IL-21 shapes germinal center polarization via light zone B cell selection and cyclin D3 upregulation
Lina Petersone, Chun Jing Wang, Natalie M. Edner, Astrid Fabri, Spyridoula-Angeliki Nikou, Claudia Hinze, Ellen M. Ross, Elisavet Ntavli, Yassin Elfaki, Frank Heuts, Vitalijs Ovcinnikovs, Andrea Rueda Gonzalez, Luke P. Houghton, Hannah M. Li, Yang Zhang, Kai‐Michael Toellner, Lucy S. K. Walker
Abstract
Germinal center (GC) dysregulation has been widely reported in the context of autoimmunity.

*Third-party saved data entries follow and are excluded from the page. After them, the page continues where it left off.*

(** C16: [Shutdown], when no processor holds a coroutine, ends with nothing registered, empty queues
    and every task that was registered stopped, in whatever order the registry is walked; then
    tasks are refused, and a second shutdown changes nothing. *)
Theorem Shutdown_clears {P : Policy} {HL : LawfulPolicy} `{!HashOrder} {M} `{!KeyedStore M string} (Hash : string -> Z)
    (s : rt) (g : @GlobalData M) name now :
  sched_ok s -> stop_ s = false -> (forall c j, id_cr_ s !! c = Some j -> lock_ (heap s j) = false) ->
  exists s', Shutdown s = Some s' /\ id_cr_ s' = ∅ /\ (forall pl, contents s' pl = []) /\
    (forall c j, id_cr_ s !! c = Some j -> force_stop_ (heap s' j) = true) /\
    CreateTask Hash s' g name now = Some (false, s', g) /\ Shutdown s' = Some s'.
Proof.
  intros [Hc Hs] Hst Hl. specialize (Hs Hst).
  destruct (shutdown_ctxs (set_stop s) (seq 0 (length (pctxs_ s)))) as (Hh & Hn & Hi & Ht & Hk & Hq).
  set (s1 := foldl Shutdown_ctx (set_stop s) (seq 0 (length (pctxs_ s)))) in *.
  assert (consistent s1) as Hc1.
  { apply (frame_consistent s s1 Hn Hi Hq); [intros x; by rewrite Hh|done]. }
  assert (NoDup (cr_list s1)) as Hnd.
  { unfold cr_list. rewrite rehash_perm. apply (NoDup_fmap_2_strong _ _); [|apply NoDup_map_to_list].
    intros [c j] [c' j'] H1%elem_of_map_to_list H2%elem_of_map_to_list Heq. cbn in Heq.
    apply (c_reg _ Hc1) in H1 as H1', H2 as H2'. destruct H1' as (_ & He1 & _), H2' as (_ & He2 & _).
    assert (c = c') as <- by congruence. congruence. }
  destruct (remove_all_free (cr_list s1) s1) as (s2 & Hall & _ & Hf); [exact (shape_kind s s1 Hk Hs)|done..| |].
  { intros c j. rewrite Hi, Hh. apply Hl. }
  assert (Shutdown s = Some (with_ctxs s2 [])) as Hsd by (unfold Shutdown; rewrite Hst; fold s1; by rewrite Hall).
  destruct (Shutdown_consistent s _ Hs Hc Hst Hsd) as (_ & Hst2 & He & Hempty).
  exists (with_ctxs s2 []). split_and!; [done..| | |].
  - intros c j Hj. apply (Hf c); [|by rewrite Hi]. unfold cr_list. rewrite rehash_perm. apply list_elem_of_fmap.
    exists (c, j). split; [|apply elem_of_map_to_list; by rewrite Hi]. rewrite Hh. destruct (c_reg _ Hc c j Hj) as (_ & He' & _). exact (eq_sym He').
  - unfold CreateTask. by rewrite Hst2.
  - unfold Shutdown. by rewrite Hst2.
Qed.
(** Loader [l] of library [p] holds it now: the factories are those of [s] with [l] attached, or
    new ones of the library that was opened. *)
Section Attach.
Context (s s' : process) (l : nat) (x y : ClassLoader) (Hu : own_classes) (Hok : loaded_ok s) (Hx : loaders s !! l = Some x).
Context (Hl : loaders s' = <[l := y]> (loaders s)) (Hpath : library_path_ y = library_path_ x).
Context (Href : loadlib_ref_count_ y = loadlib_ref_count_ x + 1) (Hobj : classobj_ref_count_ y = classobj_ref_count_ x).
Context (Ho : objects s' = objects s) (Hn : next_id s' = next_id s) (Hb : broken s' = broken s) (Hc : cur_loader s' = None /\ cur_library s' = ""%string).
Let p := library_path_ x.

(** The library cannot be loaded, is open already, or is opened now. *)
Definition opens : Prop :=
  (lib p = None /\ opened_libraries s' = opened_libraries s /\ forall b c, factory s' b c = factory s b c) \/
  (lib p <> None /\ p ∈ opened_libraries s /\ opened_libraries s' = opened_libraries s /\
     forall b c, factory s' b c = factory s b c ≫= (fun f => if decide (relative_library_path_ f = p) then Some (AddOwnedClassLoader f (Some l)) else Some f)) \/
  (lib p <> None /\ p ∉ opened_libraries s /\ opened_libraries s' = opened_libraries s ++ [p] /\
     forall b c, factory s' b c = if decide ((b, c) ∈ classes p) then Some (mkFactory [Some l] p b c) else factory s b c).
Context (Hcase : opens).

Here, we show that interleukin 21 (IL-21), the archetypal follicular helper T cell (Tfh) cytokine, shapes the scale and polarization of spontaneous chronic autoimmune as well as transient immunization-induced GC. We find that IL-21 receptor deficiency results in smaller GC that are profoundly skewed toward a light zone GC B cell phenotype and that IL-21 plays a key role in selection of light zone GC B cells for entry to the dark zone. Light zone skewing has been previously reported in mice lacking the cell cycle regulator cyclin D3. We demonstrate that IL-21 triggers cyclin D3 upregulation in GC B cells, thereby tuning dark zone inertial cell cycling. Lastly, we identify Foxo1 regulation as a link between IL-21 signaling and GC dark zone formation. These findings reveal new biological roles for IL-21 within GC and have implications for autoimmune settings where IL-21 is overproduced.